I used to work in a well known TV Production Company (as a Producer). We hired a English with Film graduate that had a decent CV and who interviewed REALLY well. He was brought in to do a first read of script submissions. He clearly thought this was a bit beneath him, but he banged on about his similar work and obsession with film scripts and his English degree. We had many script submissions as you can imagine and we had a self-imposed deadline of twelve weeks months to respond to each of them.
His job was super simple. To read a script and fill in a basic BASIC piece of paper:
Genre: ie horror/romance/thriller
Summary: Two sentences
And then use a sticker system:
Red: Illiterate gobshite - Reject via standard template letter
Orange: Pretty basic but legible and conforms to basic script writing principle - hand to junior script-reader
Green: Potential - hand to a producer
Black - This was his 'golden buzzer' and he could use black stickers to highlight anything he really got excited about
This was his only job. It was explained several times and he was shown the basic form which you attached to the front of each script and the rejection letter for the Reds.
He was allowed to work from home a couple of days a week as it was basically reading and he complained that tubes made him feel anxious (central London). Fine.
After about six weeks, I asked him to hand me his 'Greens' (and any Blacks) and to share his Oranges with a Junior Reader and he just looked completely blankly at me. I asked him what the problem was and started to go red and look uncomfortable.
I asked him to show me his script pile and he sheepishly showed me a pile of around fifty scripts with no covering summary and every sticker of every colour on the front of each one.

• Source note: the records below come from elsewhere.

Lemma hla_cancer_type_track_rows (ss : list Sector) :
  forall (col_1 : Z) (track1 track1' : option Track) (fig fig' : figure),
    cancer_type_track ss col_1 track1 fig = Ok (track1', fig') ->
    exists ds : figure,
      fig' = fig ++ ds /\ Forall (from_rows counted names energy) ds.
Proof.
  induction ss as [|sec ss' IH]; intros col_1 track1 track1' fig fig' Hrun.
  - simpl in Hrun. unfold ret in Hrun. injection Hrun as _ <-.
    exists []. now rewrite app_nil_r.
  - simpl in Hrun. do 3 peel_emit Hrun.
    apply IH in Hrun as (ds & -> & Hds).
    eexists (_ :: _ :: _ :: ds).
    split; [rewrite <- !app_assoc; reflexivity|].
    repeat (constructor; [exact I|]). exact Hds.
Qed.

Lemma rectangles_rows (track1 : Track) (length_list : Series) (col_3 : Z)
    (range : list nat) :
  forall (fig fig' : figure) (u : unit),
    rectangles track1 length_list col_3 range fig = Ok (u, fig') ->
    exists ds : figure,
      fig' = fig ++ ds /\ Forall (from_rows counted names energy) ds.
Proof.
  induction range as [|i range' IH]; intros fig fig' u Hrun.
  - simpl in Hrun. unfold ret in Hrun. injection Hrun as _ <-.
    exists []. now rewrite app_nil_r.
  - simpl in Hrun.
    peel_emit Hrun.
    peel_lift Hrun t Ht.
    peel_emit Hrun.
    apply IH in Hrun as (ds & -> & Hds).
    eexists (_ :: _ :: ds).
    split; [rewrite <- !app_assoc; reflexivity|].
    repeat (constructor; [exact I|]). exact Hds.
Qed.

Lemma peptide_length_track_rows (ss : list Sector) :
  forall (col_3 : Z) (track1 track1' : option Track) (fig fig' : figure),
    peptide_length_track df o ss col_3 track1 fig = Ok (track1', fig') ->
    exists ds : figure,
      fig' = fig ++ ds /\ Forall (from_rows counted names energy) ds.
Proof.
  induction ss as [|sec ss' IH]; intros col_3 track1 track1' fig fig' Hrun.
  - simpl in Hrun. unfold ret in Hrun. injection Hrun as _ <-.
    exists []. now rewrite app_nil_r.
  - simpl in Hrun.
    peel_emit Hrun.
    peel_lift Hrun filtered Hfiltered.
    peel_lift Hrun length_list Hlengths.
    peel Hrun u0 fig0 Hrects.
    apply rectangles_rows in Hrects as (rects & -> & Hrects).
    apply IH in Hrun as (ds & -> & Hds).
    eexists (_ :: rects ++ ds).
    split; [simpl; rewrite <- !app_assoc; reflexivity|].
    constructor; [exact I|]. apply Forall_app. now split.
Qed.

Lemma affinity_track_rows (vmin vmax : float64) (ss : list Sector) :
  forall (col_2 : Z) (track track' : option Track) (fig fig' : figure),
    affinity_track df o vmin vmax ss col_2 track fig = Ok (track', fig') ->
    exists ds : figure,
      fig' = fig ++ ds /\ Forall (from_rows counted names energy) ds.
Proof.
  induction ss as [|sec ss' IH]; intros col_2 track track' fig fig' Hrun.
  - simpl in Hrun. unfold ret in Hrun. injection Hrun as _ <-.
    exists []. now rewrite app_nil_r.
  - simpl in Hrun.
    peel_emit Hrun.
    peel_lift Hrun filtered Hfiltered.
    peel_lift Hrun y Hy.
    peel_lift Hrun labels Hlabels.
    peel_emit Hrun.
    peel_lift Hrun ylabels Hylabels.
    do 4 peel_emit Hrun.
    pose proof (getitem_where_eq df filtered _ _ _ counted energy y
                  Hcounted Henergy Hfiltered Hy) as Hrows.
    pose proof (getitem_where_eq df filtered _ _ _ counted names labels
                  Hcounted Hnames Hfiltered Hlabels) as Hlab.
    apply IH in Hrun as (ds & -> & Hds).
    eexists (_ :: _ :: _ :: _ :: _ :: _ :: ds).
    split; [rewrite <- !app_assoc; reflexivity|].
    constructor; [exact I|].
    constructor; [exact Hlab|].
    do 3 (constructor; [exact I|]).
    constructor; [exact Hrows|].
    exact Hds.
Qed.

Lemma hla_compose_rows (circos : Circos) (fig : figure) :
  compose df o [] = Ok (circos, fig) ->
  Forall (from_rows counted names energy) fig.
Proof.
  intros H. unfold compose in H.
  peel_lift H circos0 Hlayout.
  peel H track1 fig1 HA.
  peel H tr1 fig1' Hlocal. apply local_Ok_inv in Hlocal as [-> ->].
  peel_emit H.
  peel H track1b fig2 HB.
  peel H tr2 fig2' Hlocal. apply local_Ok_inv in Hlocal as [-> ->].
  peel_emit H.
  peel_lift H min_value Hmin.
  peel H track3 fig3 HC.
  peel H tr3 fig3' Hlocal. apply local_Ok_inv in Hlocal as [-> ->].
  do 6 peel_emit H.
  unfold ret in H. injection H as _ <-.
  apply hla_cancer_type_track_rows in HA as (dsA & -> & HdsA).
  apply peptide_length_track_rows in HB as (dsB & -> & HdsB).
  apply affinity_track_rows in HC as (dsC & -> & HdsC).
  repeat (apply Forall_app; split); try assumption;
    repeat (constructor; try exact I).
Qed.

End HlaRows.

(** X15.  In a call of either renderer that returns, every series of table
    cells handed to a track is its column restricted to the rows of the
    track's own sector, in table order: the x tick labels (column [query],
    or the column named by [track_3_labels]), the bar heights, and in the
    driver renderer the heatmap cells (column [driver]).  So label k, bar k
    and heatmap cell k of a sector all belong to the k-th table row of that
    category. *)
Theorem X15_labels_bars_and_cells_share_rows :
  forall (wd wd' wh wh' : world) (pd ph : string)
         (od : CancerDrivers.options) (oh : Hla.options)
         (dfd dfh : DataFrame)
         (counted_d query freq driver counted_h names energy : Series),
    read_csv wd pd = Ok dfd ->
    getitem dfd (CancerDrivers.track_1_data od) = Ok counted_d ->
    getitem dfd "query" = Ok query ->
    getitem dfd (CancerDrivers.track_2_data od) = Ok freq ->
    getitem dfd "driver" = Ok driver ->
    CancerDrivers.plot_circos wd pd od = (Ok tt, wd') ->
    read_csv wh ph = Ok dfh ->
    getitem dfh (Hla.track_1_data oh) = Ok counted_h ->
    getitem dfh (Hla.track_3_labels oh) = Ok names ->
    getitem dfh (Hla.track_3_data oh) = Ok energy ->
    Hla.plot_circos_hla wh ph oh = (Ok tt, wh') ->
    (exists doc : document,
       wd' = savefig wd (CancerDrivers.file_name od) doc /\
       Forall (from_rows counted_d query freq) (drawn doc) /\
       Forall (heat_from_rows counted_d driver) (drawn doc)) /\
    (exists doc : document,
       wh' = savefig wh (Hla.file_name oh) doc /\
       Forall (from_rows counted_h names energy) (drawn doc)) /\
    (forall v : cell,
       combine (cells_of v counted_d query) (cells_of v counted_d freq) =
       map snd (filter (fun p => cell_eqb (fst p) v)
                       (combine counted_d (combine query freq)))).
Proof.
  intros wd wd' wh wh' pd ph od oh dfd dfh
         counted_d query freq driver counted_h names energy
         Hread_d Hcounted_d Hquery Hfreq Hdriver Hcall_d
         Hread_h Hcounted_h Hnames Henergy Hcall_h.
  split; [|split].
  - destruct (plot_circos_stages wd wd' pd od Hcall_d)
      as (df & counted & circos & fig & Hread & _ & Hcompose & ->).
    assert (df = dfd) by congruence. subst df.
    pose proof (drivers_compose_rows dfd od counted_d query freq driver
                  Hcounted_d Hquery Hfreq Hdriver circos fig Hcompose) as Hrows.
    eexists. split; [reflexivity|]. simpl.
    split; eapply Forall_impl; try exact Hrows; intros d [Ha Hb]; assumption.
  - destruct (plot_circos_hla_stages wh wh' ph oh Hcall_h)
      as (df & counted & circos & fig & Hread & _ & Hcompose & ->).
    assert (df = dfh) by congruence. subst df.
    eexists. split; [reflexivity|]. simpl.
    exact (hla_compose_rows dfh oh counted_h names energy
             Hcounted_h Hnames Henergy circos fig Hcompose).
  - intros v. apply combine_cells_of.
    + rewrite (getitem_length dfd _ query Hquery).
      now rewrite (getitem_length dfd _ counted_d Hcounted_d).
    + rewrite (getitem_length dfd _ freq Hfreq).
      now rewrite (getitem_length dfd _ counted_d Hcounted_d).
Qed.

Lemma X15_labels_bars_and_cells_share_rows_witness :
  exists wd' wh' : world,
    read_csv (on_disk df_abb) "in.tsv" = Ok df_abb /\
    getitem df_abb "Cancer_type" = Ok [txt "a"; txt "b"; txt "b"] /\
    getitem df_abb "query" = Ok [txt "g1"; txt "g2"; txt "g3"] /\
    getitem df_abb "Tumors" = Ok [num 5; num 12; num 30] /\
    getitem df_abb "driver" = Ok [num 1; num 0; num 1] /\
    CancerDrivers.plot_circos (on_disk df_abb) "in.tsv" CancerDrivers.defaults =
      (Ok tt, wd') /\
    read_csv (on_disk df_hla) "in.tsv" = Ok df_hla /\
    getitem df_hla "hla" = Ok [txt "A1"; txt "B7"; txt "B7"] /\
    getitem df_hla "pep" = Ok [txt "p1"; txt "p2"; txt "p3"] /\
    getitem df_hla "energy" = Ok [num (-25); num (-12); num (-3)] /\
    Hla.plot_circos_hla (on_disk df_hla) "in.tsv" hla_named = (Ok tt, wh') /\
    (exists doc : document,
       wd' = savefig (on_disk df_abb) "plot.pdf" doc /\
       Forall (from_rows [txt "a"; txt "b"; txt "b"] [txt "g1"; txt "g2"; txt "g3"]
                 [num 5; num 12; num 30]) (drawn doc) /\
       Forall (heat_from_rows [txt "a"; txt "b"; txt "b"] [num 1; num 0; num 1])
              (drawn doc)) /\
    (exists doc : document,
       wh' = savefig (on_disk df_hla) "plot.pdf" doc /\
       Forall (from_rows [txt "A1"; txt "B7"; txt "B7"] [txt "p1"; txt "p2"; txt "p3"]
                 [num (-25); num (-12); num (-3)]) (drawn doc)) /\
    (forall v : cell,
       combine (cells_of v [txt "a"; txt "b"; txt "b"] [txt "g1"; txt "g2"; txt "g3"])
               (cells_of v [txt "a"; txt "b"; txt "b"] [num 5; num 12; num 30]) =
       map snd (filter (fun p => cell_eqb (fst p) v)
                       (combine [txt "a"; txt "b"; txt "b"]
                          (combine [txt "g1"; txt "g2"; txt "g3"]
                                   [num 5; num 12; num 30])))).
Proof.
  eexists. eexists.
  do 11 (split; [reflexivity|]).
  apply (X15_labels_bars_and_cells_share_rows
           (on_disk df_abb) _ (on_disk df_hla) _ "in.tsv" "in.tsv"
           CancerDrivers.defaults hla_named df_abb df_hla
           [txt "a"; txt "b"; txt "b"] [txt "g1"; txt "g2"; txt "g3"]
           [num 5; num 12; num 30] [num 1; num 0; num 1]
           [txt "A1"; txt "B7"; txt "B7"] [txt "p1"; txt "p2"; txt "p3"]
           [num (-25); num (-12); num (-3)]);
    reflexivity.
Defined.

I asked him why he had used all the stickers on each script and he said that he thought someone else would read them after him and 'circle' the right colour. I then asked him about his summary sheet and he said that he thought 'they' would do that too.
I asked him what he thought the point of him reading the scripts was if he wasn't going to convey any information about them to us and he said that he hadn't actually been reading them. He thought he just had to put the stickers on.
It was like he morphed from this confident, swaggering interviewee, to a toddler with a sheet of shiny stickers.